Directions »
In the entries that follow, the first line to write out is the one containing "parseItems fuel [] (String d r2)", and the last is the one containing "String d s4 =>". Reproduce that stretch exactly, with nothing before or after it.

Material for this task »

(** [parseValue], and the loops of [parseObject] and [parseArray] after a member's separator. *)
Fixpoint parseValue (fuel : nat) (s0 : string) : mres mval :=
  match fuel with
  | O => MFuel
  | S fuel =>
      let s := skipWs s0 in
      match s with
      | EmptyString => MFail
      | String c r =>
          if Ascii.eqb c nul then MFail
          else if Ascii.eqb c dquote then match parseString s with MOk t r => MOk (MString t) r | MFail => MFail | MFuel => MFuel end
          else if Ascii.eqb c "{" then
            match skipWs r with
            | String d r2 => if Ascii.eqb d "}" then MOk (MObject []) r2 else parseMembers fuel [] (String d r2)
            | EmptyString => MFail
            end
          else if Ascii.eqb c "[" then
            match skipWs r with
            | String d r2 => if Ascii.eqb d "]" then MOk (MArray []) r2 else parseItems fuel [] (String d r2)
            | EmptyString => MFail
            end
          else if Ascii.eqb c "t" then match parseLiteral "true" s with Some r => MOk (MBool true) r | None => MFail end
          else if Ascii.eqb c "f" then match parseLiteral "false" s with Some r => MOk (MBool false) r | None => MFail end
          else if Ascii.eqb c "n" then match parseLiteral "null" s with Some r => MOk MNull r | None => MFail end
          else match parseNumber s with MOk d r => MOk (MNumber d) r | MFail => MFail | MFuel => MFuel end
      end
  end
with parseMembers (fuel : nat) (obj : list (string * mval)) (s0 : string) : mres mval :=
  match fuel with
  | O => MFuel
  | S fuel =>
      match parseString (skipWs s0) with
      | MOk key s1 =>
          match skipWs s1 with
          | String c s2 =>
              if negb (Ascii.eqb c ":") then MFail
              else
                match parseValue fuel (skipWs s2) with
                | MOk v s3 =>
                    match skipWs s3 with
                    | String d s4 =>
                        if Ascii.eqb d "}" then MOk (MObject (emplace key v obj)) s4
                        else if Ascii.eqb d "," then parseMembers fuel (emplace key v obj) s4
                        else MFail
                    | EmptyString => MFail
                    end
                | MFail => MFail
                | MFuel => MFuel
                end
          | EmptyString => MFail
          end
      | MFail => MFail
      | MFuel => MFuel
      end
  end
with parseItems (fuel : nat) (arr : list mval) (s0 : string) : mres mval :=
  match fuel with
  | O => MFuel
  | S fuel =>
      match parseValue fuel (skipWs s0) with
      | MOk v s1 =>
          match skipWs s1 with
          | String d s2 =>
              if Ascii.eqb d "]" then MOk (MArray (arr ++ [v])) s2
              else if Ascii.eqb d "," then parseItems fuel (arr ++ [v]) s2
              else MFail
          | EmptyString => MFail
          end
      | MFail => MFail
      | MFuel => MFuel
      end
  end.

Exercise answer »
            | String d r2 => if Ascii.eqb d "]" then MOk (MArray []) r2 else parseItems fuel [] (String d r2)
            | EmptyString => MFail
            end
          else if Ascii.eqb c "t" then match parseLiteral "true" s with Some r => MOk (MBool true) r | None => MFail end
          else if Ascii.eqb c "f" then match parseLiteral "false" s with Some r => MOk (MBool false) r | None => MFail end
          else if Ascii.eqb c "n" then match parseLiteral "null" s with Some r => MOk MNull r | None => MFail end
          else match parseNumber s with MOk d r => MOk (MNumber d) r | MFail => MFail | MFuel => MFuel end
      end
  end
with parseMembers (fuel : nat) (obj : list (string * mval)) (s0 : string) : mres mval :=
  match fuel with
  | O => MFuel
  | S fuel =>
      match parseString (skipWs s0) with
      | MOk key s1 =>
          match skipWs s1 with
          | String c s2 =>
              if negb (Ascii.eqb c ":") then MFail
              else
                match parseValue fuel (skipWs s2) with
                | MOk v s3 =>
                    match skipWs s3 with
                    | String d s4 =>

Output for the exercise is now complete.